Já acompanhava a vida do Querubim e da Susana há uns meses, quando me encontrei com o Querubim para ele me contar a sua história. Sentei-me na poltrona e ele no sofá. “Então o que é que queres saber?”, perguntou. “Tudo”, respondi. “Não, não. Tudo é muito”. Não sei se achou que o tempo não era suficiente, ou que já me tinha contado muita coisa. Decidi então começar pelo momento em que ele viu a Susana pela primeira vez. E, agarrando num bloco que estava em cima da mesa, ele começou a desenhar.
O nome Querubim Lapa era-me familiar, mas a verdade é que desconhecia as suas obras. Ou, aliás, conhecia as obras mas desconhecia o autor. Porque elas estão em todo o lado. Em escolas, museus, lojas e ruas. Na Casa da Sorte, no Chiado, por onde passei três anos a caminho da Faculdade de Belas Artes. Ao lado da estação de comboios de Alcântara, onde saio todos os dias para ir trabalhar quando venho de transportes públicos. Em Setembro, fui filmar um antiquário na Praça de Espanha, em Lisboa. Foi aí que conheci a Susana. Quando ela saiu, a Laura, proprietária do antiquário, disse-me que ela era a mulher do Querubim Lapa, um grande ceramista português. Contou-me que a sua neta tinha ido à casa de ambos e tinha ficado apaixonada pela sala, preenchida com retratos da Susana, pintados pelo Querubim. “Oh avó, também quero um amor assim”, disse-lhe a neta.

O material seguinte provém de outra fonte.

Lemma C4_single_class_witness :
  [[0]] = [[0]] /\
  [0] = [0] /\
  [42] = [42] /\
  (forall t c, f [0] [[0]] t [c] = [- 0 * c]) /\
  (false = false \/ 1 / 100 = 0 ->
   (forall t c, f [0] [[0]] t [c] = [0]) /\
   forall T y,
     solve_ivp (f [0] [[0]]) (0, T) [42] y ->
     forall t, 0 <= t <= T -> y t = [42]).
Proof.
  apply (C4_single_class (-9, -3)%Z (1 / 100) 0 42 false
           (mkModel [power 10 (-3)] [0] [42] [[0]])).
  apply single_class_model.
Defined.

(** ** Further properties of the notebook's code *)

(** *** The right-hand side as a linear, triangular system *)

Lemma big_sum_nonneg (N : nat) (g : nat -> R) :
  (forall i, (i < N)%nat -> 0 <= g i) -> 0 <= big_sum N g.
Proof.
  induction N as [|N IH]; intros H; simpl; [lra|].
  assert (0 <= big_sum N g) by (apply IH; intros; apply H; lia).
  assert (0 <= g N) by (apply H; lia). lra.
Qed.

Lemma fsd_inversion (K : nat) (M : matrix) :
  fsd K = inr M -> M = even_split K.
Proof.
  intros H. rewrite fsd_even_split in H. injection H as <-. reflexivity.
Qed.

(** X1: the right-hand side is linear in the state: on a combination
    [a*n1 + b*n2] of two states it returns the same combination of what it
    returns on [n1] and on [n2]. *)
Theorem X1_rhs_linear (kf : vec) (M : matrix) (t a b : R) (n1 n2 n : vec)
  (k : nat) :
  length n1 = length n -> length n2 = length n ->
  (forall i, (i < length n)%nat -> get n i = a * get n1 i + b * get n2 i) ->
  (k < length n)%nat ->
  get (f kf M t n) k = a * get (f kf M t n1) k + b * get (f kf M t n2) k.
Proof.
  intros H1 H2 Hn Hk.
  rewrite !f_get by lia. rewrite H1, H2, (Hn k Hk).
  rewrite (big_sum_ext _ _
             (fun i => a * (get2 M i k * get kf i * get n1 i)
                       + b * (get2 M i k * get kf i * get n2 i)))
    by (intros i Hi; rewrite (Hn i Hi); ring).
  rewrite big_sum_plus.
  rewrite (big_sum_ext (length n)
             (fun i => a * (get2 M i k * get kf i * get n1 i))
             (fun i => (get2 M i k * get kf i * get n1 i) * a))
    by (intros; ring).
  rewrite (big_sum_ext (length n)
             (fun i => b * (get2 M i k * get kf i * get n2 i))
             (fun i => (get2 M i k * get kf i * get n2 i) * b))
    by (intros; ring).
  rewrite !big_sum_scal_r. ring.
Qed.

Decidi ir atrás da história e quando dei por mim já era a “filha adoptiva”, como a Susana me chamava. “A Pitonisa”, para o Querubim, que várias vezes me explicava o significado dos nossos nomes, bastante invulgares. O Querubim, apesar de ter à primeira vista uma postura formal, era uma pessoa com um grande sentido de humor. E eu estava sempre a brincar com ele. Quando começou a sugerir músicas para o documentário, disse-lhe que ia colocar a música “Mestre da culinária”, do Quim Barreiros, pois ele era conhecido como o “Mestre” e estava sempre a mexer com colheres e recipientes para misturar as tintas. Comecei a cantar e ele, sem hesitar, juntou-se a mim. Durante as filmagens, quando estava atrás da câmara, perguntava-me sempre se estava a “gravar”. Acabava por estragar o plano quando me chamava ou referia o meu nome nas conversas. Eu dizia-lhe para esquecer a minha presença, mas ele só esquecia a câmara. “Sibila, anda ver isto”; “Já reparaste naquele azulejo? O que é que achas?” E eu não respondia. Ria-me. E ele não percebia até a Susana começar a reclamar. “Ela está a filmar!” Uma vez, quando estávamos a almoçar os dois, perguntei-lhe sobre a morte. Se fazia confusão. Disse-me que a diferença entre a morte e a vida era estar e já não estar. Era como voltar para dentro da barriga da mãe, onde todos estivemos, mas não nos lembramos. Na sala, mostrou-me os vários cadernos onde desenhou grande parte dos momentos vividos e imaginados com a Susana. “Já fiz duzentos retratos da Susana”, disse-me. “Mas vou fazer mais”.
Quando acabei o trailer do filme, mostrei-o à Susana. Mais tarde, ela chamou o Querubim para ver. Receei que ele o criticasse. O meu interesse em fazer este trabalho sempre foi mais ligado à sua vida privada, que ele não gostava de expor. Ou fingia não gostar. Naquelas imagens estava a vida do artista, mas mais do que as suas obras, estava a sua intimidade, momentos frágeis: como o período que passou no hospital internado com uma hepatite, em Dezembro do ano passado. Não era o retrato típico, que idolatrava o talento e homenageava as obras, mas o filme de uma história de amor. Segurei o smartphone e vimos os três juntos, de pé na cozinha. No fim, ele sorriu e disse-me: “Obrigado”.
Pouco antes de acabar o filme, descobri que o Querubim tinha a mania de escrever frases amorosas e dedicatórias à Susana atrás dos móveis e dos quadros. Frases que ela nunca quis ler. Apesar de ter 90 anos, não estava à espera da morte do Querubim. Ninguém estava. E também não esperava criar uma grande amizade. Este trabalho começou por ser sobre a vida. A paixão do “mestre” Querubim pelas artes, mas acima de tudo, pela Susana. E assim se irá manter. Não fiz alterações ao documentário. Gostava que ele o tivesse visto.